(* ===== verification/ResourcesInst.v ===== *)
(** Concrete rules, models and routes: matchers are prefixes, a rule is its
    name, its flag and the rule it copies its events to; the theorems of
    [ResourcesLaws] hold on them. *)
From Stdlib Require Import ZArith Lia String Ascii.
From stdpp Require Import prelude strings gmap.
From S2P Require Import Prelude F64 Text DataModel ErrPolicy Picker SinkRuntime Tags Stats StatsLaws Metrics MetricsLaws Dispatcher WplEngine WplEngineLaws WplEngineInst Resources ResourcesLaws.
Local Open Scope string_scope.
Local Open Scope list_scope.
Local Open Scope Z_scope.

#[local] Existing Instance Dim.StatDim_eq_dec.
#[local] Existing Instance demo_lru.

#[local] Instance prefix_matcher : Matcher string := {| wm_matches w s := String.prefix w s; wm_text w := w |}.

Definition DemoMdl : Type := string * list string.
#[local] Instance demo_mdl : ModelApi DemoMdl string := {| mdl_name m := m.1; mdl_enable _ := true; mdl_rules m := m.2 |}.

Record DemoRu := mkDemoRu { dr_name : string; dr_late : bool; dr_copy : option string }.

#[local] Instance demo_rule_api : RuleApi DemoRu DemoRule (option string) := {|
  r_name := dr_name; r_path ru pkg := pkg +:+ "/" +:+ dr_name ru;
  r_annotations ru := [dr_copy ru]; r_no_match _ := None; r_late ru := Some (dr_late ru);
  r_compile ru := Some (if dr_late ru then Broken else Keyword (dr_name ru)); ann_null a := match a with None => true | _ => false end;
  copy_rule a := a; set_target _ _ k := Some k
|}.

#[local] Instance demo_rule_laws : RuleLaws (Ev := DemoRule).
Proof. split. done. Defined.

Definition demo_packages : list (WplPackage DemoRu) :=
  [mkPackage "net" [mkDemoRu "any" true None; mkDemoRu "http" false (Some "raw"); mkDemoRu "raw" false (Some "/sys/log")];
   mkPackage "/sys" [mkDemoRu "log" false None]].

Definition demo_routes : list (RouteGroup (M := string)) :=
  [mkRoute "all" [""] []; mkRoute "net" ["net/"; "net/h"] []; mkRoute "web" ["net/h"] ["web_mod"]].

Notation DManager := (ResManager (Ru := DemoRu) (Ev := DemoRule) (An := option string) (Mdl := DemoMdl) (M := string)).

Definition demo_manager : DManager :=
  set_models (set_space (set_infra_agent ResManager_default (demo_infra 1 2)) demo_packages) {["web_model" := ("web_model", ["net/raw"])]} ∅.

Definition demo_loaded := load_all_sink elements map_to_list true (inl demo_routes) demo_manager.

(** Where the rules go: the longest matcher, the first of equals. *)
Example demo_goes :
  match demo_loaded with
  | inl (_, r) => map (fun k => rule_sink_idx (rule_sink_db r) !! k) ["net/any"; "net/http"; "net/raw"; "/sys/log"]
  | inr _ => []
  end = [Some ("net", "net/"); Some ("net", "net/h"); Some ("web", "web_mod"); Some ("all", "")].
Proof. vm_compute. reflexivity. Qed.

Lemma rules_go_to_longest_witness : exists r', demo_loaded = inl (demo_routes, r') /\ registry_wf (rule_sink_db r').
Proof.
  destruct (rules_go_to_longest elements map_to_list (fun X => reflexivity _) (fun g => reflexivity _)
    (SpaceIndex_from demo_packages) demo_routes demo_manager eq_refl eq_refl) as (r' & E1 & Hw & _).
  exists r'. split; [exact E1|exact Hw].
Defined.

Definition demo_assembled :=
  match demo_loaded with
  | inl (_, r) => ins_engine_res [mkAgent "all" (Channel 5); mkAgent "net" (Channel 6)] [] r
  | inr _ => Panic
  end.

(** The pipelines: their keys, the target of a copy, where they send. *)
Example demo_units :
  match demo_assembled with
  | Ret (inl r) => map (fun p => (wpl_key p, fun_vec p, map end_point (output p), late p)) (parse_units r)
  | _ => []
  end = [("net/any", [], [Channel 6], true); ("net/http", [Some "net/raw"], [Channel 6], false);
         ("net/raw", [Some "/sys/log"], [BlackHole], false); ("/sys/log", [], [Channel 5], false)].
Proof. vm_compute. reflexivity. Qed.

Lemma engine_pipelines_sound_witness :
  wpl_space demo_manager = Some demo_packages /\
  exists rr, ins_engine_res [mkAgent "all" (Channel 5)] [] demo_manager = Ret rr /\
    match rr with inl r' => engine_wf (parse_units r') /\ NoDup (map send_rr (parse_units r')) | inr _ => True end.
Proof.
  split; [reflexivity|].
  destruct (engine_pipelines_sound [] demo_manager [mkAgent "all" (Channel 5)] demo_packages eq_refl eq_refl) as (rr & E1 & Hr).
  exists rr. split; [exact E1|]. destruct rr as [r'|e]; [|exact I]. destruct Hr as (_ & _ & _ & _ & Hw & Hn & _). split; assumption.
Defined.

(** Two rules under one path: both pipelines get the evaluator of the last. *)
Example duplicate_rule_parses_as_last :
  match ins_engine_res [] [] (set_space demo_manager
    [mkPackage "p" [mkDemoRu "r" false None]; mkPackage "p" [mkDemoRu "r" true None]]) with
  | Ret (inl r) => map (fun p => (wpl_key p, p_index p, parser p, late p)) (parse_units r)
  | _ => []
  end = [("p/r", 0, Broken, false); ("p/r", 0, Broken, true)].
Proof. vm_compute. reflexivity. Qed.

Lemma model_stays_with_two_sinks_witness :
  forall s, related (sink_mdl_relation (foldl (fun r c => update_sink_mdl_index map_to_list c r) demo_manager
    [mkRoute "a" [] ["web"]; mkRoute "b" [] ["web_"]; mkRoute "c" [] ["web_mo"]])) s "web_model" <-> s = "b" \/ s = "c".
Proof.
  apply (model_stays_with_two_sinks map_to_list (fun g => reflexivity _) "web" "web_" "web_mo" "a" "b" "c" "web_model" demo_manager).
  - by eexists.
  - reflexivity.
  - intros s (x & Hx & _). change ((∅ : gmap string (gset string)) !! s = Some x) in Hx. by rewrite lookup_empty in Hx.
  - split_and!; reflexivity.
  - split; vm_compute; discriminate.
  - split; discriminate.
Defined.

_TASK TO CARRY OUT_. Nothing but the lines holding the word "destruct" should be returned from the listing above.

_ANSWER BOX_.
  destruct (rules_go_to_longest elements map_to_list (fun X => reflexivity _) (fun g => reflexivity _)
  destruct (engine_pipelines_sound [] demo_manager [mkAgent "all" (Channel 5)] demo_packages eq_refl eq_refl) as (rr & E1 & Hr).
  exists rr. split; [exact E1|]. destruct rr as [r'|e]; [|exact I]. destruct Hr as (_ & _ & _ & _ & Hw & Hn & _). split; assumption.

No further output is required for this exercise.